Georg Carl Bohlmann (1838 – 1920) was a Danish music teacher, music director, organist and composer. He composed a number of major and minor compositions, including two symphonies, and several overtures. He also arranged music for other artists.

== Biography ==
Bohlman was born on 8 April 1838, the son of tobacco manufacturer Reinhard Georg Carl Bohlmann. Bohlmann studied with Charles Kjerulf, likely at the Mariboes School.

Bohlmann lived in Bremen from 1851–1859 and trained as a musician under conductor Carl Heinemann. He returned to Copenhagen, where he worked as a music teacher and arranger and a music theater director.

In 1865, he received the Anckerske scholarship and considered using it to studied in Rome.

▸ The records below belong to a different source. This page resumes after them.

Lemma rejected_false (a b : Q) : 0 < a -> 0 < b -> rejected a b = false.
Proof.
  intros Ha Hb. unfold rejected.
  rewrite !Qeq_bool_false_pos by assumption.
  rewrite (proj2 (Qleb_false a 0) Ha), (proj2 (Qleb_false b 0) Hb). reflexivity.
Qed.

(** The inner loop of the value average adds up, and counts, the entries of
    its window that are present. *)
Lemma partial_sum_present (iv : list (option Q)) :
  forall n j acc,
    (j + n <= List.length iv)%nat ->
    fst (partial_sum iv j n acc)
      == fst acc + total (present (firstn n (skipn j iv))) /\
    snd (partial_sum iv j n acc)
      = (snd acc + Z.of_nat (List.length (present (firstn n (skipn j iv)))))%Z.
Proof.
  induction n as [|n IH]; intros j acc H; cbn [partial_sum].
  - cbn. split; [ring | lia].
  - rewrite (skipn_cons_nth None iv j) by lia. cbn [firstn].
    destruct (IH (S j)
                (match nth j iv None with
                 | Some v => (fst acc + v, (snd acc + 1)%Z)
                 | None => acc
                 end)) as [Hs Hc]; [lia|].
    rewrite Hs, Hc. destruct (nth j iv None) as [v|]; cbn [present fst snd].
    + cbn [total fold_right List.length].
      fold (total (present (firstn n (skipn (S j) iv)))). split; [ring | lia].
    + split; reflexivity.
Qed.


(** The smoothed entry at an index from 29 on: the mean of what is present
    in the trailing window of 30, or absent when nothing is. *)
Lemma value_sma_entry_spec (iv : list (option Q)) (i : nat) :
  (i < List.length iv)%nat -> (29 <= i)%nat ->
  let window := present (trailing 30 i iv) in
  (window = [] -> value_sma_entry iv i = None) /\
  (window <> [] ->
   exists m, value_sma_entry iv i = Some m /\ m == mean window).
Proof.
  intros Hi H29 window. unfold value_sma_entry.
  destruct (Nat.ltb_spec i 29); [lia|].
  destruct (partial_sum_present iv 30 (i - 29) (0, 0%Z)) as [Hs Hc]; [lia|].
  destruct (partial_sum iv (i - 29) 30 (0, 0%Z)) as [sum count].
  cbn [fst snd] in Hs, Hc.
  assert (Hw : present (firstn 30 (skipn (i - 29) iv)) = window).
  { unfold window, trailing. now replace (S i - 30)%nat with (i - 29)%nat by lia. }
  rewrite Hw in Hs, Hc. split.
  - intros Hnil. rewrite Hnil in Hc. cbn in Hc. subst count. reflexivity.
  - intros Hne.
    assert (0 < List.length window)%nat.
    { destruct window; [congruence | cbn; lia]. }
    destruct (Z.ltb_spec 0 count); [|lia].
    eexists. split; [reflexivity|].
    unfold mean. rewrite Hs, Hc, Qplus_0_l. reflexivity.
Qed.


Local Close Scope Q_scope.


(** A gap in the projection, and the partial-window average around it. *)
Example implied_value_gap :
  implied_value 4.50 250000 1 1 3 = None /\
  (forall v, implied_value 4.50 250000 5.5 0.5 5.00 = Some v ->
             (v == 250000 / 0.0575)%Q).
Proof.
  split; [reflexivity|]. intros v H. injection H as <-. reflexivity.
Qed.

(** ** Valuation model: base value and scenarios *)

Local Open Scope Q_scope.

Lemma rejected_input_false (a b : Q) :
  0 < a -> 0 < b -> rejected_input (Num a) (Num b) = false.
Proof. intros Ha Hb. exact (rejected_false a b Ha Hb). Qed.

(** The callback appends nothing when the scenario yield is not positive and
    one row otherwise. *)
Lemma scenario_row_cases (R Y T V : Q) (d : Z) :
  (scenario_yield Y T d <= 0 /\ scenario_row R Y T V d = [])
  \/
  (0 < scenario_yield Y T d /\
   exists row,
     scenario_row R Y T V d = [row] /\
     deltaBps row = d /\
     newPropYield row = scenario_yield Y T d /\
     newValue row = R / (scenario_yield Y T d / 100) /\
     change row = newValue row - V /\
     changePct row = (change row / V) * 100 /\
     isCurrent row = (d =? 0)%Z /\
     (d = 0%Z -> changeCell row = Dash)).
Proof.
  unfold scenario_row. fold (scenario_yield Y T d).
  destruct (Qleb (scenario_yield Y T d) 0) eqn:E.
  - left. split; [now apply Qleb_true | reflexivity].
  - right. split; [now apply Qleb_false|].
    eexists. split; [reflexivity|]. cbn.
    repeat split. intros ->. reflexivity.
Qed.

Lemma scenario_rows_deltas (R Y T V : Q) (l : list Z) :
  map deltaBps (flat_map (scenario_row R Y T V) l)
  = filter (fun d => negb (Qleb (scenario_yield Y T d) 0)) l.
Proof.
  induction l as [|d l IH]; [reflexivity|].
  cbn [flat_map filter]. rewrite map_app, IH.
  destruct (scenario_row_cases R Y T V d) as [[Hle ->]|(Hlt & row & -> & Hd & _)].
  - now rewrite (proj2 (Qleb_true _ _) Hle).
  - rewrite (proj2 (Qleb_false _ _) Hlt). cbn. now rewrite Hd.
Qed.

Lemma scenario_yield_zero (Y T : Q) : scenario_yield Y T 0 == Y.
Proof. unfold scenario_yield. field. Qed.

(** C5. For rent R > 0 and yield Y > 0, with pass-through T (the slider
    value over 100), [recalculate] shows the base value V = R / (Y / 100) and
    one row per delta of -75, -50, -25, 0, 25, 50, 75 basis points, in that
    order, except that the row of a delta is omitted if and only if
    new_yield = Y + (delta * T) / 100 is not positive.  A row that is shown
    has new_value = R / (new_yield / 100), value_delta = new_value - V and
    value_delta_pct = 100 * value_delta / V.  The row of delta 0 is always
    shown and its change cell is the dash. *)
Theorem recalculate_scenarios (yields : list Q) (CURRENT_GILT R Y : Q)
    (priceInput : number) (pt : Z) :
  0 < R -> 0 < Y ->
  let T := inject_Z pt / 100 in
  let V := R / (Y / 100) in
  exists rows,
    content (recalculate yields CURRENT_GILT ModeYield (Num R) priceInput (Num Y) pt)
      = Some (Y, V, rows) /\
    map deltaBps rows
      = filter (fun d => negb (Qleb (scenario_yield Y T d) 0)) scenarios /\
    (forall d, In d scenarios ->
       (scenario_yield Y T d <= 0 <->
        ~ exists row, In row rows /\ deltaBps row = d)) /\
    (forall row, In row rows ->
       let new_yield := scenario_yield Y T (deltaBps row) in
       0 < new_yield /\
       newPropYield row == new_yield /\
       newValue row == R / (new_yield / 100) /\
       change row == newValue row - V /\
       changePct row == 100 * change row / V) /\
    (exists row, In row rows /\ deltaBps row = 0%Z /\ changeCell row = Dash).
Proof.
  intros HR HY T V.
  exists (flat_map (scenario_row R Y T V) scenarios).
  assert (Hdeltas := scenario_rows_deltas R Y T V scenarios).
  split; [|split; [exact Hdeltas|split; [|split]]].
  - unfold recalculate. rewrite rejected_input_false by assumption. reflexivity.
  - intros d Hd. split.
    + intros Hle (row & Hin & Hrow).
      assert (Hm : In d (map deltaBps (flat_map (scenario_row R Y T V) scenarios))).
      { rewrite <- Hrow. now apply in_map. }
      rewrite Hdeltas in Hm. apply filter_In in Hm. destruct Hm as [_ Hm].
      rewrite (proj2 (Qleb_true _ _) Hle) in Hm. discriminate.
    + intros Hno. destruct (Qlt_le_dec 0 (scenario_yield Y T d)) as [Hlt|Hle]; [|exact Hle].
      exfalso. apply Hno.
      assert (Hm : In d (map deltaBps (flat_map (scenario_row R Y T V) scenarios))).
      { rewrite Hdeltas. apply filter_In. split; [exact Hd|].
        now rewrite (proj2 (Qleb_false _ _) Hlt). }
      apply in_map_iff in Hm. destruct Hm as (row & Hrow & Hin). now exists row.
  - intros row Hin. apply in_flat_map in Hin. destruct Hin as (d & Hd & Hin).
    destruct (scenario_row_cases R Y T V d)
      as [[_ Hnil]|(Hlt & row' & Hone & Hdb & Hny & Hnv & Hch & Hpct & _)].
    + rewrite Hnil in Hin. destruct Hin.
    + rewrite Hone in Hin. destruct Hin as [<-|[]].
      rewrite Hdb. repeat split.
      * exact Hlt.
      * now rewrite Hny.
      * now rewrite Hnv.
      * now rewrite Hch.
      * rewrite Hpct. unfold Qdiv. ring.
  - destruct (scenario_row_cases R Y T V 0)
      as [[Hle _]|(_ & row & Hone & Hdb & _ & _ & _ & _ & _ & Hdash)].
    + rewrite scenario_yield_zero in Hle. exfalso. exact (Qlt_not_le _ _ HY Hle).
    + exists row. repeat split; auto.
      apply in_flat_map. exists 0%Z. split; [cbn; tauto|].
      rewrite Hone. now left.
Qed.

From 1872 to 1876, Bohlmann was an organist in Svendborg. He moved back to Copenhagen and resumed his previous activities, in particular as a teacher of music theory and instrumentation. He also worked as the music director at the Odense Theater, the Hotel Marienlyst, and the Dagmar Theater (Dagmar Teatret).

Bohlmann worked on musical arrangement for other artists and also composed a number of major and minor compositions, including two symphonies, several overtures, and concert pieces for violin and other instruments. In 1886, the piece Brudefølget drar forbi (The Bridal Procession Passes By), Opus 19, No. 2, which was arranged by Bohlmann for the orchestra, was first played in Copenhagen. His own Vikingefærd (Viking Expedition) was also performed at the Gewandhaus in Leipzig.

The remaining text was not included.